SUPPLIED INFORMATION -
──────────

Definition toy_contact : Effect := Contact (str "foo") 80 (take 1 example_addrs).

(** The next slot of a session tells the client that its stream is open. *)
Definition slot_opens (s : SessionState) : bool :=
  match loop_head s 0, ask_finish s Balanced 0 with
  | None, (s, false) =>
      match select_message s 0 with
      | Ok (s, m) => bool_decide (m = (SessionOpened, 1, [])) && match after_write s 1 40000000 with Session.Continue _ => true | _ => false end
      | Err _ => false
      end
  | _, _ => false
  end.

Lemma toy_serves hop :
  hop_index hop = 2 -> hop_next_send_seq hop = 2 ->
  exists w c, seq_hop (wire_seq w) = 2 /\ session_run (fun l => l) toy_relay_options Balanced (toy_opened hop) (tail (toy_steps [])) =
    (c, [(toy_relay_env, [toy_contact]); (toy_relay_env, []); (toy_relay_env, [ToClient w])], Goes).
Proof.
  intros Hi Hn. unfold toy_steps. cbn [tail session_run].
  assert (E1 : exists s ev, session_step (fun l => l) toy_relay_options toy_relay_env Balanced (toy_opened hop) (ConnectEnds 1)
    = (mkSessionConn s [ev] (CryptoExit hop) ∅, [toy_contact], Goes) /\ s = sc_session (toy_opened hop) /\ ev = Session.Connected 1 true)
    by (do 2 eexists; split; [vm_compute; reflexivity|split; reflexivity]).
  destruct E1 as (s1 & ev & -> & -> & ->).
  cbn [session_step sc_session session_pass sc_events]. change (loop_head (sc_session (toy_opened hop)) 0) with (@None SessionError). cbv iota.
  assert (Hev : match on_event (sc_session (toy_opened hop)) (Session.Connected 1 true) with Session.Continue s => slot_opens s | _ => false end = true)
    by (vm_compute; reflexivity).
  destruct (on_event (sc_session (toy_opened hop)) (Session.Connected 1 true)) as [s2| | |]; try done.
  cbn [settle sc_session sc_crypto sc_events sc_tasks event_tasks]. unfold slot_opens in Hev. destruct (loop_head s2 0); [done|]. unfold on_clock.
  change (env_now toy_relay_env) with 0. destruct (ask_finish s2 Balanced 0) as [s5 []]; [done|].
  destruct (select_message s5 0) as [[s3 m]|]; [|done]. apply andb_true_iff in Hev as [->%bool_decide_eq_true Haw]. cbv iota.
  unfold Crypto_outgoing. match goal with |- context [OnionCell_new ?r ?i 0 ?c ?st ?d] =>
    destruct (toy_originates hop r i c st d 2 Hi Hn) as (answer & w & Ec & Hw & Hq); [lia|done|cbn; sizes|] end. rewrite Ec, Hw.
  change (env_client_ok toy_relay_env) with true. cbv iota. destruct (after_write s3 1 40000000); try done. exists w. eexists. split; [exact Hq|reflexivity].
Qed.

(** The connection as a whole. *)
Lemma toy_session_connection :
  exists initial s created wire open w1 w2 s' trace,
    length initial = ONION_CELL_SIZE /\ is_bytes initial /\ length wire = ONION_CELL_SIZE /\ hop_index (relay_hop s) = 2 /\
    seq_hop (wire_seq w1) = 2 /\ seq_hop (wire_seq w2) = 2 /\
    relay_start toy_relay_env [9] [1] toy_signer initial = Some (Ok (s, created)) /\
    relay_connection (fun l => l) toy_relay_options s [(toy_relay_env, FromClient (Some wire))] 0 40000000 (toy_steps open)
      = (s', trace, RunSession Balanced, Some Goes) /\
    trace = (fun effects => (toy_relay_env, effects)) <$> [[ToClient w1]; []; [toy_contact]; []; [ToClient w2]].
Proof.
  destruct toy_relay_starts as (initial & s & created & Hl & Hb & Hs & Hid & Hi & He & Hn).
  destruct (relay_start_ok _ _ _ _ _ _ _ Hl Hb Hs) as [_ Hf].
  destruct (toy_accepts s Hf Hid Hi He Hn) as (wire & w1 & s' & Hwl & Hq1 & Hrun & Hid' & Hi' & He' & Hn').
  destruct (toy_asks (relay_hop s') Hid' He') as (open & _ & Hopen).
  destruct (toy_serves (set_expected_recv_seq (relay_hop s') 3) Hi' Hn') as (w2 & c & Hq2 & Hserve).
  exists initial, s, created, wire, open, w1, w2, s'. eexists. split_and!; [done..| |reflexivity].
  unfold relay_connection. rewrite Hrun. unfold run_exit, toy_steps. cbn [session_run]. rewrite Hopen.
  change (tail (toy_steps [])) with (tail (toy_steps open)) in Hserve. unfold toy_steps in Hserve. cbn [tail] in Hserve.
  cbn [session_run] in Hserve. rewrite Hserve. reflexivity.
Qed.

Lemma relay_confined_witness :
  exists initial s s' created wire open trace,
    relay_start toy_relay_env [9] [1] toy_signer initial = Some (Ok (s, created)) /\
    relay_connection (fun l => l) toy_relay_options s [(toy_relay_env, FromClient (Some wire))] 0 40000000 (toy_steps open)
      = (s', trace, RunSession Balanced, Some Goes) /\
    (toy_relay_env, [toy_contact]) ∈ trace /\ Forall (fun a => public_ip a = true) (take 1 example_addrs) /\ is_exit_allowed toy_relay_options = true.
Proof.
  destruct toy_session_connection as (initial & s & created & wire & open & w1 & w2 & s' & trace & Hl & Hb & _ & _ & _ & _ & Hs & Hrun & Ht).
  exists initial, s, s', created, wire, open, trace. split; [exact Hs|]. split; [exact Hrun|].
  assert (Hin : (toy_relay_env, [toy_contact]) ∈ trace) by (rewrite Ht; do 2 apply list_elem_of_further; apply list_elem_of_here).
  destruct (relay_confined (fun l => l) toy_relay_options toy_relay_env [9] [1] initial toy_signer s s' created _ 0 40000000 _ trace _ _ Hl Hb Hs Hrun)
    as (Hc & He & _); [reflexivity| |].
  - intros env effects addrs Hin' Hd. assert (Henv : env = toy_relay_env) by (rewrite Ht in Hin'; apply list_elem_of_fmap in Hin' as (? & [= -> _] & _); done).
    subst env. injection Hd as <-. repeat constructor; cbn; unfold_ints; lia.
  - split; [exact Hin|]. destruct (Hc _ _ _ _ _ Hin (list_elem_of_here _ _)) as (_ & Hp & _). split; [exact Hp|]. apply He. by eexists.
Defined.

──────────

Above are the records; copy exactly the lines from the line with "hop_index hop = 2" through the line with "destruct (on_event (sc_session", both included.

ANSWER TO THIS PROBLEM -
  hop_index hop = 2 -> hop_next_send_seq hop = 2 ->
  exists w c, seq_hop (wire_seq w) = 2 /\ session_run (fun l => l) toy_relay_options Balanced (toy_opened hop) (tail (toy_steps [])) =
    (c, [(toy_relay_env, [toy_contact]); (toy_relay_env, []); (toy_relay_env, [ToClient w])], Goes).
Proof.
  intros Hi Hn. unfold toy_steps. cbn [tail session_run].
  assert (E1 : exists s ev, session_step (fun l => l) toy_relay_options toy_relay_env Balanced (toy_opened hop) (ConnectEnds 1)
    = (mkSessionConn s [ev] (CryptoExit hop) ∅, [toy_contact], Goes) /\ s = sc_session (toy_opened hop) /\ ev = Session.Connected 1 true)
    by (do 2 eexists; split; [vm_compute; reflexivity|split; reflexivity]).
  destruct E1 as (s1 & ev & -> & -> & ->).
  cbn [session_step sc_session session_pass sc_events]. change (loop_head (sc_session (toy_opened hop)) 0) with (@None SessionError). cbv iota.
  assert (Hev : match on_event (sc_session (toy_opened hop)) (Session.Connected 1 true) with Session.Continue s => slot_opens s | _ => false end = true)
    by (vm_compute; reflexivity).
  destruct (on_event (sc_session (toy_opened hop)) (Session.Connected 1 true)) as [s2| | |]; try done.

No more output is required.